Task statement: The entries below contain a line with "(** The last" and a line with "match taskManager with". Retype exactly everything from the first down to the second, both included, and nothing else.

Extracted information:
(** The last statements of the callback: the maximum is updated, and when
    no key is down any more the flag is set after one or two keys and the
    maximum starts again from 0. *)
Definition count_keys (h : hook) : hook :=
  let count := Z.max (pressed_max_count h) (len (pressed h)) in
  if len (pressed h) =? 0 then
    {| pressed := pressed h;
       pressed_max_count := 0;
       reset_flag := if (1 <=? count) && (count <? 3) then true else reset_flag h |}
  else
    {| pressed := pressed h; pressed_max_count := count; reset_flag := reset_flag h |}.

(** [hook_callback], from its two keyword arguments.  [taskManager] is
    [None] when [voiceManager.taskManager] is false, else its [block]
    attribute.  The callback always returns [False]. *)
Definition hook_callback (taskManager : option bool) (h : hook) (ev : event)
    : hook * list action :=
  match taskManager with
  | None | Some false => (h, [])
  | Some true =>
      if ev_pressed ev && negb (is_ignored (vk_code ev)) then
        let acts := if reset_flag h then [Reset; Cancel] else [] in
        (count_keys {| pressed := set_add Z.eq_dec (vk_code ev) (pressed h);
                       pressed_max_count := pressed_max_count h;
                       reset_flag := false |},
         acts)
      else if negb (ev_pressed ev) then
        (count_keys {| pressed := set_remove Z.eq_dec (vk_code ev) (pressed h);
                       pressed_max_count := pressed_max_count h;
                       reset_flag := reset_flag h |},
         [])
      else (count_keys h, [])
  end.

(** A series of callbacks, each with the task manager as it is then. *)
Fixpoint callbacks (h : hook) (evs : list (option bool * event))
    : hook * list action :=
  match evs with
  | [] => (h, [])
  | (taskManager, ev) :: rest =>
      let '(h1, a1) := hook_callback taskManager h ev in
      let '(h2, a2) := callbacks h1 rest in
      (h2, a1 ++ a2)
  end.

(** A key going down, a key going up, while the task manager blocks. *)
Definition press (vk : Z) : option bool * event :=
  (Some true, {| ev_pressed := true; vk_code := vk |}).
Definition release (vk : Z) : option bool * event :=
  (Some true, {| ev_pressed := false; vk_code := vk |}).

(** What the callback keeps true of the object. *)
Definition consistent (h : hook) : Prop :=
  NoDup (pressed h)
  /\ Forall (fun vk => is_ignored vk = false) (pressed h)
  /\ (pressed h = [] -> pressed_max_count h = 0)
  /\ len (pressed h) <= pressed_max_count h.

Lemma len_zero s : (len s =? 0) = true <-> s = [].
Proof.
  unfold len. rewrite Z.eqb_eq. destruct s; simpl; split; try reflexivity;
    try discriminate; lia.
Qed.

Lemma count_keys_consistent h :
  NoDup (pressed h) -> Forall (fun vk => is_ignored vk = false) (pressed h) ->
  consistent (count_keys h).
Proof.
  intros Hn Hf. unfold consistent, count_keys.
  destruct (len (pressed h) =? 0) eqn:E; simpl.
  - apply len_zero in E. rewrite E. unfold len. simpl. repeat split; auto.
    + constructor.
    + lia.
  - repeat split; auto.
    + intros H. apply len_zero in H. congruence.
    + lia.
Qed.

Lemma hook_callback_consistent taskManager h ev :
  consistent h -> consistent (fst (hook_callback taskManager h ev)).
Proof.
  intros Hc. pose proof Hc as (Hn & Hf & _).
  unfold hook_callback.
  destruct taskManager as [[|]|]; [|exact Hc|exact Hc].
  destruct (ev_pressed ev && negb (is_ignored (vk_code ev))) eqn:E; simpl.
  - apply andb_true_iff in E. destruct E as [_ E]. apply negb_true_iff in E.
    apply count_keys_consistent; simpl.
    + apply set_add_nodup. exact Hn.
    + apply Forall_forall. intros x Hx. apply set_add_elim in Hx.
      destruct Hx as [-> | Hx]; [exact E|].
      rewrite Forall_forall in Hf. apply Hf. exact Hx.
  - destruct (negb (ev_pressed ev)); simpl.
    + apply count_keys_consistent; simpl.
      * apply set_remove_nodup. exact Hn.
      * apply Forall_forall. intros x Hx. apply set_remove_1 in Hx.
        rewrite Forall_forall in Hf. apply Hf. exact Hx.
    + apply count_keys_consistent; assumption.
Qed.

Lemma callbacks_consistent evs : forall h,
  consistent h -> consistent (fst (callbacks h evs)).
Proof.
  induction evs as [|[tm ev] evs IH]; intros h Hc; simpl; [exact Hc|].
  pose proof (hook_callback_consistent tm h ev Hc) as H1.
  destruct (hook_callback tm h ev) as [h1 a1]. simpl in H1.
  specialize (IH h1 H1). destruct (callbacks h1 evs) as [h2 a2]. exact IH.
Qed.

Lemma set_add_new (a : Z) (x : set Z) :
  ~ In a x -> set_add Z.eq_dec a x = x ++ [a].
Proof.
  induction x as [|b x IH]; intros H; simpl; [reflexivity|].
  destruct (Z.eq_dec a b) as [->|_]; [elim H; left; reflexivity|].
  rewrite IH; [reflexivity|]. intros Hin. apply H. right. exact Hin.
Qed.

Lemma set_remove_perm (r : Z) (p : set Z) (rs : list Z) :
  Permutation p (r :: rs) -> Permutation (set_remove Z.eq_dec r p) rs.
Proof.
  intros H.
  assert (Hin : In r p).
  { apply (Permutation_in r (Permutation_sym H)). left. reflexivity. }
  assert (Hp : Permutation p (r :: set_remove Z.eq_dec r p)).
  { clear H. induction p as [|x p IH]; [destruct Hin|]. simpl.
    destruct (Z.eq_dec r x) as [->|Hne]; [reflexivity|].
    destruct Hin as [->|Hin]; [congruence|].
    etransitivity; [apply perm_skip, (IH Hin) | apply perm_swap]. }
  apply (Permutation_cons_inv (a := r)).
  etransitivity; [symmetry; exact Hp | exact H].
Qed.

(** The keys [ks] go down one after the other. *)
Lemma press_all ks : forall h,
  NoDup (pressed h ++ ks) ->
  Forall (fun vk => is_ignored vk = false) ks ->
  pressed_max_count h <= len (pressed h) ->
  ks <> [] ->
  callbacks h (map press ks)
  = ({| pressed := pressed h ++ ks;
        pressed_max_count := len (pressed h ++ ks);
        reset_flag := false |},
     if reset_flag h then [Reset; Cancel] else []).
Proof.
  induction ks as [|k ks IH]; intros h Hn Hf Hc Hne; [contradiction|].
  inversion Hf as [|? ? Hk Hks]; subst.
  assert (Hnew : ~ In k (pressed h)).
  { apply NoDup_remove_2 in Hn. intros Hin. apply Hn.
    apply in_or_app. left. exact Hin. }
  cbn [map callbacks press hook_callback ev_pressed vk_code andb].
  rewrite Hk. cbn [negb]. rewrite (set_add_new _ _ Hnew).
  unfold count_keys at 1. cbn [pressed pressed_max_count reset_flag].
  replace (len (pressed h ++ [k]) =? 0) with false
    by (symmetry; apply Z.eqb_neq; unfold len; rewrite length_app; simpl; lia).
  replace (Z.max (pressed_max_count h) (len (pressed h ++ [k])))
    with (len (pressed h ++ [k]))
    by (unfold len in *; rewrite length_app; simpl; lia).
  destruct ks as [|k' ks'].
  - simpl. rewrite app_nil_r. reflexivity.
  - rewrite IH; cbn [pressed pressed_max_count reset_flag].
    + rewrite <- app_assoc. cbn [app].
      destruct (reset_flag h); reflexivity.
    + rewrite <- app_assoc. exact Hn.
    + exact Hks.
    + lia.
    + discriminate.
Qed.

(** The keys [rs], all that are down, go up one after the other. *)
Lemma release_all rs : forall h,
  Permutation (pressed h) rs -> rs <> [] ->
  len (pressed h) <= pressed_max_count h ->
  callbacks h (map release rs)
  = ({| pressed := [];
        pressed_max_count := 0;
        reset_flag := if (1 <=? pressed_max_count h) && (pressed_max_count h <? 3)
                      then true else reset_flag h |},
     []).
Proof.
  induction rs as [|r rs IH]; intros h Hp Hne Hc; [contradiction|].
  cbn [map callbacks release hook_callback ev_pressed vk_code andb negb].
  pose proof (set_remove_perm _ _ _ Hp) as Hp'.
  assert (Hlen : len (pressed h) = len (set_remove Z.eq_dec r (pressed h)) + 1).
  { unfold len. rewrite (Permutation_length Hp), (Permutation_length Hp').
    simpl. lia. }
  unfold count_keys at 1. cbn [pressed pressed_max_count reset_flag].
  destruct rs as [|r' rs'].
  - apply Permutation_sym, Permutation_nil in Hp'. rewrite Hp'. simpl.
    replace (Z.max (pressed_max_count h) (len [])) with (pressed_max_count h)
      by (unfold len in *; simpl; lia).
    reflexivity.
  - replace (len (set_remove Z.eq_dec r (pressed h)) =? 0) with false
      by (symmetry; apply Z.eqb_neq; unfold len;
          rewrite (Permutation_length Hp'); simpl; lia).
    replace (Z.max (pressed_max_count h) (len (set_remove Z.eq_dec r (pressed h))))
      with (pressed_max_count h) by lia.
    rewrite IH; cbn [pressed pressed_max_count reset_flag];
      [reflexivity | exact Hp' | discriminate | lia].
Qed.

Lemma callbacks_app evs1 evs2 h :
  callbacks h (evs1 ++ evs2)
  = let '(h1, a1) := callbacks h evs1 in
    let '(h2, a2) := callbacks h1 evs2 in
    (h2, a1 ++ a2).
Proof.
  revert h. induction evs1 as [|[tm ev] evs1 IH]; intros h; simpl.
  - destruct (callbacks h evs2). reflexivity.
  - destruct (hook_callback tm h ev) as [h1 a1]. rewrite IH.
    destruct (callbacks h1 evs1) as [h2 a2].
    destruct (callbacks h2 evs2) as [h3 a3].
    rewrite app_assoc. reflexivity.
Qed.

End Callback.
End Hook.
...
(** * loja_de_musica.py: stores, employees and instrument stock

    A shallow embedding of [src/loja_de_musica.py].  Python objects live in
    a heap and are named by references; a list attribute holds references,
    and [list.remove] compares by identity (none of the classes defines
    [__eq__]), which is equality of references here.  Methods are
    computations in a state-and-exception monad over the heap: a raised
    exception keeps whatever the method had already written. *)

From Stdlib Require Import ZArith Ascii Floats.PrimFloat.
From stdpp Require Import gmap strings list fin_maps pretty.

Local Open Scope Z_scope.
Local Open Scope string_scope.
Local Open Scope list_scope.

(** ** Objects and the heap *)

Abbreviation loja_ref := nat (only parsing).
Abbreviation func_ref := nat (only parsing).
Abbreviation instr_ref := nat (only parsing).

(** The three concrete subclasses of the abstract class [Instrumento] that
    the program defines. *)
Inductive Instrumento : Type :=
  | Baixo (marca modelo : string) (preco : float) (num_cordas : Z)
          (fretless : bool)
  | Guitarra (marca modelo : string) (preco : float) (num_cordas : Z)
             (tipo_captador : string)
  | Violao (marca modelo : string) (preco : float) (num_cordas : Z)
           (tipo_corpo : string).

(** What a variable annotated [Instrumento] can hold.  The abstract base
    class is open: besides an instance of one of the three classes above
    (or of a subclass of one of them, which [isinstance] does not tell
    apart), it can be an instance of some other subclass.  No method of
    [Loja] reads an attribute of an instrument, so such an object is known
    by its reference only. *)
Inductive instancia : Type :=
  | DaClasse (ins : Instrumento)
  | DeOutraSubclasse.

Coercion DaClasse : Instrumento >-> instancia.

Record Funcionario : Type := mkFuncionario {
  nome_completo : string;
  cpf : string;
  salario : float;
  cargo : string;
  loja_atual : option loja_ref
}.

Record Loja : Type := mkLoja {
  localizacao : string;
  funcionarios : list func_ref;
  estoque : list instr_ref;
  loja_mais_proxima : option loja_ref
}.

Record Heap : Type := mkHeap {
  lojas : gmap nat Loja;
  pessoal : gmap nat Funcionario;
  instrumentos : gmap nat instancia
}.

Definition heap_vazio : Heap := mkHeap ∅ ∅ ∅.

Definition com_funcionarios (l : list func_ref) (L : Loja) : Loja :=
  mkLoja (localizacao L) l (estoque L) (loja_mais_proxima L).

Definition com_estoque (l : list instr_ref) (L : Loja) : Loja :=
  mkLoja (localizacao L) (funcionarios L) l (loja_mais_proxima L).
...
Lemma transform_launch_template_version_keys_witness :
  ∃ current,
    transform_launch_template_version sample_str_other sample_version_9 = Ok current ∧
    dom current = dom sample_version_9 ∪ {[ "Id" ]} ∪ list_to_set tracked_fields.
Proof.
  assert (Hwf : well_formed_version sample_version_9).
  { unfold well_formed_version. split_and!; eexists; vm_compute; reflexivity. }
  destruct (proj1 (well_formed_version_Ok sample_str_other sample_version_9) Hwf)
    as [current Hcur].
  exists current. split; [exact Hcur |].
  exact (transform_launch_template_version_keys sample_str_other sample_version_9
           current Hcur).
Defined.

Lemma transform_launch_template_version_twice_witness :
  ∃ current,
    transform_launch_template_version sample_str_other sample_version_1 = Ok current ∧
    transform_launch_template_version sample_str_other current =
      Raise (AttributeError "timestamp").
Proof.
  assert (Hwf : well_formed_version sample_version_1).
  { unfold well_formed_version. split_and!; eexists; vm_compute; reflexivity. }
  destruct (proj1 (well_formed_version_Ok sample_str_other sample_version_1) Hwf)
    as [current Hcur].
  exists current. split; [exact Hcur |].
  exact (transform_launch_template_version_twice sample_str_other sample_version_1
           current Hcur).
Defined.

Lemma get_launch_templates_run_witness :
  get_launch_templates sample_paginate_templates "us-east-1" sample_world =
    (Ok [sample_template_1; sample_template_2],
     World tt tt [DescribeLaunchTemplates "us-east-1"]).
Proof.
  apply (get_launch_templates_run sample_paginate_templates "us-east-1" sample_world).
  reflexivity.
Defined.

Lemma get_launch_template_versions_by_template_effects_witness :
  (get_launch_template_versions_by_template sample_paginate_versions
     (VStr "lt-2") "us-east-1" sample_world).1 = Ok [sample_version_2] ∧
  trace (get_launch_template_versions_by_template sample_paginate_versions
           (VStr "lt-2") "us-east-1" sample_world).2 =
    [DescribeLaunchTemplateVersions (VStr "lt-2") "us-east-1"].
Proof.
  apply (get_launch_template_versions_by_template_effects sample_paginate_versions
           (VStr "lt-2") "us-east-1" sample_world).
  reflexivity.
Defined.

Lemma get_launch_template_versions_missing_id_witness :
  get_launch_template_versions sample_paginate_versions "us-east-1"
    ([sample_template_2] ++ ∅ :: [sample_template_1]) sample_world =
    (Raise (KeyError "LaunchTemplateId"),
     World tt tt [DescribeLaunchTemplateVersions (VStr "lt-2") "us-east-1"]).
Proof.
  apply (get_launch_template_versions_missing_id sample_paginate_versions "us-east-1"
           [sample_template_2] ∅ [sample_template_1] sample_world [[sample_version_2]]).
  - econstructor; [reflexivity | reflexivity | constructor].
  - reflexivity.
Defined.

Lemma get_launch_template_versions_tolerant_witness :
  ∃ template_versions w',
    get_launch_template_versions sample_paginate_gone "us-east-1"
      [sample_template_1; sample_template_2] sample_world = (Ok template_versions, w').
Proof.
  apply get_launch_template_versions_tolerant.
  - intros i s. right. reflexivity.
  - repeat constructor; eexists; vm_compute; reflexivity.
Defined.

Response box:
(** The last statements of the callback: the maximum is updated, and when
    no key is down any more the flag is set after one or two keys and the
    maximum starts again from 0. *)
Definition count_keys (h : hook) : hook :=
  let count := Z.max (pressed_max_count h) (len (pressed h)) in
  if len (pressed h) =? 0 then
    {| pressed := pressed h;
       pressed_max_count := 0;
       reset_flag := if (1 <=? count) && (count <? 3) then true else reset_flag h |}
  else
    {| pressed := pressed h; pressed_max_count := count; reset_flag := reset_flag h |}.

(** [hook_callback], from its two keyword arguments.  [taskManager] is
    [None] when [voiceManager.taskManager] is false, else its [block]
    attribute.  The callback always returns [False]. *)
Definition hook_callback (taskManager : option bool) (h : hook) (ev : event)
    : hook * list action :=
  match taskManager with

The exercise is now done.